#[local] Set Default Goal Selector "!".
#[local] Open Scope usb_scope.

Class MessageParcel (P : Type) `{Parcel P} := {
  new_parcel : P;
  WriteBool : bool → ST P bool;
  WriteUint64 : Z → ST P bool;
  WriteInterfaceToken : string → ST P bool;
  WriteBuffer : list Z → ST P bool;
  WriteParcelable : ST P bool → ST P bool;
  ReadBool : ST P bool;
  ReadInterfaceToken : ST P string;
  ReadUnpadBuffer : Z → ST P (option (list Z));
  TryReadInt32 : ST P (option Z);
  TryReadUint32 : ST P (option Z);
  TryReadUint64 : ST P (option Z);
  ReadParcelable {A} : ST P (option A) → ST P (option A);
}.

(** Both ends agree on what a parcel holds; a parcelable object is preceded by a mark. *)
Class MessageLaws (P : Type) `{MessageParcel P} (contents : P → list pitem) := {
  new_parcel_empty : contents new_parcel = [];
  read_bool b : reads contents ReadBool [PBool b] b;
  read_token s : reads contents ReadInterfaceToken [PToken s] s;
  read_buffer l : reads contents (ReadUnpadBuffer (Z.of_nat (length l))) [PBuf l] (Some l);
  try_read_int32 z : reads contents TryReadInt32 [PW32 z] (Some (i32 z));
  try_read_uint32 z : reads contents TryReadUint32 [PW32 z] (Some z);
  try_read_uint64 z : reads contents TryReadUint64 [PW64 z] (Some z);
  read_parcelable {A} (m : ST P (option A)) xs a :
    reads contents m xs a → reads contents (ReadParcelable m) (PObject :: xs) a;
}.
Class ReliableMessage (P : Type) `{MessageParcel P} (contents : P → list pitem) := {
  write_bool b : writes contents (WriteBool b) [PBool b];
  write_uint64 z : writes contents (WriteUint64 z) [PW64 z];
  write_token s : writes contents (WriteInterfaceToken s) [PToken s];
  write_buffer l : writes contents (WriteBuffer l) [PBuf l];
  write_parcelable m xs :
    writes contents m xs → writes contents (WriteParcelable m) (PObject :: xs);
}.

(** A loop that writes the elements of a vector and gives up at the first failure, and one
    that reads [n] of them and gives up at the first null. *)
Fixpoint write_all {P A} (f : A → ST P bool) (l : list A) : ST P bool :=
  match l with
  | [] => mret true
  | x :: l => f x ;! write_all f l
  end.
Fixpoint try_read_n {P A} (n : nat) (m : ST P (option A)) : ST P (option (list A)) :=
  match n with
  | O => mret (Some [])
  | S n =>
      x ← m;
      match x with
      | None => mret None
      | Some x =>
          xs ← try_read_n n m;
          mret (match xs with None => None | Some xs => Some (x :: xs) end)
      end
  end.

(** The packets of the driver's interfaces V1_2 and V2_0 have the same members. *)
Record UsbIsoPacketDescriptor := mk_UsbIsoPacketDescriptor {
  isoLength : Z; isoActualLength : Z; isoStatus : Z }.

(** [struct_parcel.h:28-28] [MAX_NUM_OF_ISO_PACKAGE] *)
Definition MAX_NUM_OF_ISO_PACKAGE : Z := 15000.

Class Parcelable (P A : Type) := {
  marshal : A → ST P bool;
  unmarshal : ST P (option A);
}.
Class ParcelableLaws (P A : Type) `{Parcelable P A} (contents : P → list pitem) := {
  wire : A → list pitem;
  sendable : A → Prop;
  marshal_writes x : writes contents (marshal x) (wire x);
  unmarshal_reads x : sendable x → reads contents unmarshal (wire x) (Some x);
}.

(** ** The codecs *)
Section Codecs.
Context {P : Type} `{MessageParcel P}.

(** [struct_parcel.cpp:21-34] [UsbIsoParcel::Marshalling] *)
Definition UsbIsoParcel_Marshalling (isoInfo : UsbIsoPacketDescriptor) : ST P bool :=
  WriteInt32 (isoLength isoInfo) ;!
  WriteInt32 (isoActualLength isoInfo) ;!
  WriteInt32 (isoStatus isoInfo) ;!
  mret true.

(** [struct_parcel.cpp:36-47] [UsbIsoParcel::Unmarshalling] *)
Definition UsbIsoParcel_Unmarshalling : ST P (option UsbIsoPacketDescriptor) :=
  isoLength ← ReadInt32;
  isoActualLength ← ReadInt32;
  isoStatus ← ReadInt32;
  mret (Some (mk_UsbIsoPacketDescriptor isoLength isoActualLength isoStatus)).

(** [struct_parcel.cpp:49-70] [UsbIsoVecParcel::Marshalling] *)
Definition UsbIsoVecParcel_Marshalling (isoInfoVec : list UsbIsoPacketDescriptor) : ST P bool :=
  let vecSize := u32 (Z.of_nat (length isoInfoVec)) in
  WriteUint32 vecSize ;!
  write_all (λ isoInfo, WriteParcelable (UsbIsoParcel_Marshalling isoInfo))
    (take (Z.to_nat vecSize) isoInfoVec).

(** [struct_parcel.cpp:72-101] [UsbIsoVecParcel::Unmarshalling] *)
Definition UsbIsoVecParcel_Unmarshalling : ST P (option (list UsbIsoPacketDescriptor)) :=
  vecSize ← TryReadUint32;
  match vecSize with
  | None => mret None
  | Some vecSize =>
      if MAX_NUM_OF_ISO_PACKAGE <? vecSize then mret None
      else try_read_n (Z.to_nat vecSize) (ReadParcelable UsbIsoParcel_Unmarshalling)
  end.

(** [struct_parcel.cpp:104-117] [UsbPassIsoParcel::Marshalling] *)
Definition UsbPassIsoParcel_Marshalling (isoInfo : UsbIsoPacketDescriptor) : ST P bool :=
  WriteInt32 (isoLength isoInfo) ;!
  WriteInt32 (isoActualLength isoInfo) ;!
  WriteInt32 (isoStatus isoInfo) ;!
  mret true.

(** [struct_parcel.cpp:119-130] [UsbPassIsoParcel::Unmarshalling] *)
Definition UsbPassIsoParcel_Unmarshalling : ST P (option UsbIsoPacketDescriptor) :=
  isoLength ← ReadInt32;
  isoActualLength ← ReadInt32;
  isoStatus ← ReadInt32;
  mret (Some (mk_UsbIsoPacketDescriptor isoLength isoActualLength isoStatus)).

(** [struct_parcel.cpp:132-152] [UsbPassIsoVecParcel::Marshalling] *)
Definition UsbPassIsoVecParcel_Marshalling (isoInfoVec : list UsbIsoPacketDescriptor)
    : ST P bool :=
  let vecSize := u32 (Z.of_nat (length isoInfoVec)) in
  WriteUint32 vecSize ;!
  write_all (λ isoInfo, WriteParcelable (UsbPassIsoParcel_Marshalling isoInfo))
    (take (Z.to_nat vecSize) isoInfoVec).

(** [struct_parcel.cpp:154-183] [UsbPassIsoVecParcel::Unmarshalling] *)
Definition UsbPassIsoVecParcel_Unmarshalling : ST P (option (list UsbIsoPacketDescriptor)) :=
  vecSize ← TryReadUint32;
  match vecSize with
  | None => mret None
  | Some vecSize =>
      if MAX_NUM_OF_ISO_PACKAGE <? vecSize then mret None
      else try_read_n (Z.to_nat vecSize) (ReadParcelable UsbPassIsoParcel_Unmarshalling)
  end.

(** [usb_bulk_trans_data.h:33-52] [Marshalling] *)
Definition UsbBulkTransData_Marshalling (data_ : list Z) : ST P bool :=
  let length_ := u32 (Z.of_nat (length data_)) in
  WriteUint32 length_ ;!
  if 0 <? length_ then WriteBuffer (take (Z.to_nat length_) data_) ;! mret true
  else mret true.

(** [usb_bulk_trans_data.h:54-78] [Unmarshalling] the data that could not be read are no data *)
Definition UsbBulkTransData_Unmarshalling : ST P (option (list Z)) :=
  dataSize ← TryReadUint32;
  match dataSize with
  | None => mret (Some [])
  | Some dataSize =>
      if dataSize =? 0 then mret (Some [])
      else
        readData ← ReadUnpadBuffer dataSize;
        mret (Some (default [] readData))
  end.

(** [usb_interface_type.cpp:20-27] [UsbDeviceType::Marshalling] *)
Definition UsbDeviceType_Marshalling (d : UsbDeviceType) : ST P bool :=
  WriteInt32 (t_baseClass d) ;!
  WriteInt32 (t_subClass d) ;!
  WriteInt32 (t_protocol d) ;!
  WriteBool (isDeviceType d) ;!
  mret true.

(** [usb_interface_type.cpp:34-41] [UsbDeviceType::ReadFromParcel] *)
Definition UsbDeviceType_ReadFromParcel : ST P UsbDeviceType :=
  baseClass ← ReadInt32;
  subClass ← ReadInt32;
  protocol ← ReadInt32;
  isDeviceType ← ReadBool;
  mret (mk_UsbDeviceType baseClass subClass protocol isDeviceType).
(** [usb_interface_type.cpp:29-32] [UsbDeviceType::Unmarshalling] *)
Definition UsbDeviceType_Unmarshalling : ST P (option UsbDeviceType) :=
  usbDeviceType ← UsbDeviceType_ReadFromParcel;
  mret (Some usbDeviceType).

(** [usb_port.h:36-44] [Marshalling] *)
Definition UsbPort_Marshalling (p : UsbPort) : ST P bool :=
  WriteInt32 (PortManager.id p) ;!
  WriteInt32 (supportedModes p) ;!
  WriteInt32 (currentMode (usbPortStatus p)) ;!
  WriteInt32 (currentPowerRole (usbPortStatus p)) ;!
  WriteInt32 (currentDataRole (usbPortStatus p)) ;!
  mret true.

(** [usb_port.h:46-58] [Unmarshalling] *)
Definition UsbPort_Unmarshalling : ST P (option UsbPort) :=
  id ← ReadInt32;
  supportedModes ← ReadInt32;
  currentMode ← ReadInt32;
  currentPowerRole ← ReadInt32;
  currentDataRole ← ReadInt32;
  mret (Some (mk_UsbPort id supportedModes
                (mk_UsbPortStatus currentMode currentPowerRole currentDataRole))).

(** [usb_accessory.h:61-69] [Marshalling] *)
Definition USBAccessory_Marshalling (a : USBAccessory.t) : ST P bool :=
  WriteString (USBAccessory.manufacturer_ a) ;!
  WriteString (USBAccessory.product_ a) ;!
  WriteString (USBAccessory.description_ a) ;!
  WriteString (USBAccessory.version_ a) ;!
  WriteString (USBAccessory.serialNumber_ a) ;!
  mret true.

(** [usb_accessory.h:71-83] [Unmarshalling] *)
Definition USBAccessory_Unmarshalling : ST P (option USBAccessory.t) :=
  manufacturer ← ReadString;
  product ← ReadString;
  description ← ReadString;
  version ← ReadString;
  serialNumber ← ReadString;
  mret (Some (USBAccessory.mk manufacturer product description version serialNumber)).

(** [usb_serial_type.h:32-41] [Marshalling] *)
Definition UsbSerialPort_Marshalling (p : UsbSerialPort) : ST P bool :=
  WriteInt32 (usp_portId_ p) ;!
  WriteUint8 (usp_busNum_ p) ;!
  WriteUint8 (usp_devAddr_ p) ;!
  WriteInt32 (usp_vid_ p) ;!
  WriteInt32 (usp_pid_ p) ;!
  WriteString (usp_serialNum_ p) ;!
  mret true.

(** [usb_serial_type.h:43-57] [Unmarshalling] *)
Definition UsbSerialPort_Unmarshalling : ST P (option UsbSerialPort) :=
  portId ← ReadInt32;
  busNum ← ReadUint8;
  devAddr ← ReadUint8;
  vid ← ReadInt32;
  pid ← ReadInt32;
  serialNum ← ReadString;
  mret (Some (mk_UsbSerialPort portId busNum devAddr vid pid serialNum)).

(** [usb_serial_type.h:66-73] [Marshalling] *)
Definition UsbSerialAttr_Marshalling (a : UsbSerialAttr) : ST P bool :=
  WriteUint32 (baudRate_ a) ;!
  WriteUint8 (stopBits_ a) ;!
  WriteUint8 (parity_ a) ;!
  WriteUint8 (dataBits_ a) ;!
  mret true.

(** [usb_serial_type.h:75-87] [Unmarshalling] *)
Definition UsbSerialAttr_Unmarshalling : ST P (option UsbSerialAttr) :=
  baudRate ← ReadUint32;
  stopBits ← ReadUint8;
  parity ← ReadUint8;
  dataBits ← ReadUint8;
  mret (Some (mk_UsbSerialAttr baudRate dataBits parity stopBits)).
End Codecs.

(** ** Wire formats *)
Section Rules.
Context {P : Type} (contents : P → list pitem).

Lemma write_all_writes {A} (f : A → ST P bool) (g : A → list pitem) l :
  (∀ x, writes contents (f x) (g x)) → writes contents (write_all f l) (concat (g <$> l)).
Proof.
  intros Hf. induction l as [|x l IH]; [apply writes_true|]. csimpl.
  by apply writes_seq.
Qed.

Lemma try_read_n_reads {A} (m : ST P (option A)) (g : A → list pitem) l :
  Forall (λ x, reads contents m (g x) (Some x)) l →
  reads contents (try_read_n (length l) m) (concat (g <$> l)) (Some l).
Proof.
  induction 1 as [|x l Hx _ IH]; simpl; [apply reads_ret|].
  eapply reads_bind; [exact Hx|]. cbn.
  rewrite <- (app_nil_r (concat _)). eapply reads_bind; [exact IH|]. apply reads_ret.
Qed.
End Rules.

★ ★ ★ ★

Reproduce only the lines between the line containing "induction 1 as" and the last line of the records, those two lines included, exactly.

Output of the exercise:
  induction 1 as [|x l Hx _ IH]; simpl; [apply reads_ret|].
  eapply reads_bind; [exact Hx|]. cbn.
  rewrite <- (app_nil_r (concat _)). eapply reads_bind; [exact IH|]. apply reads_ret.
Qed.
End Rules.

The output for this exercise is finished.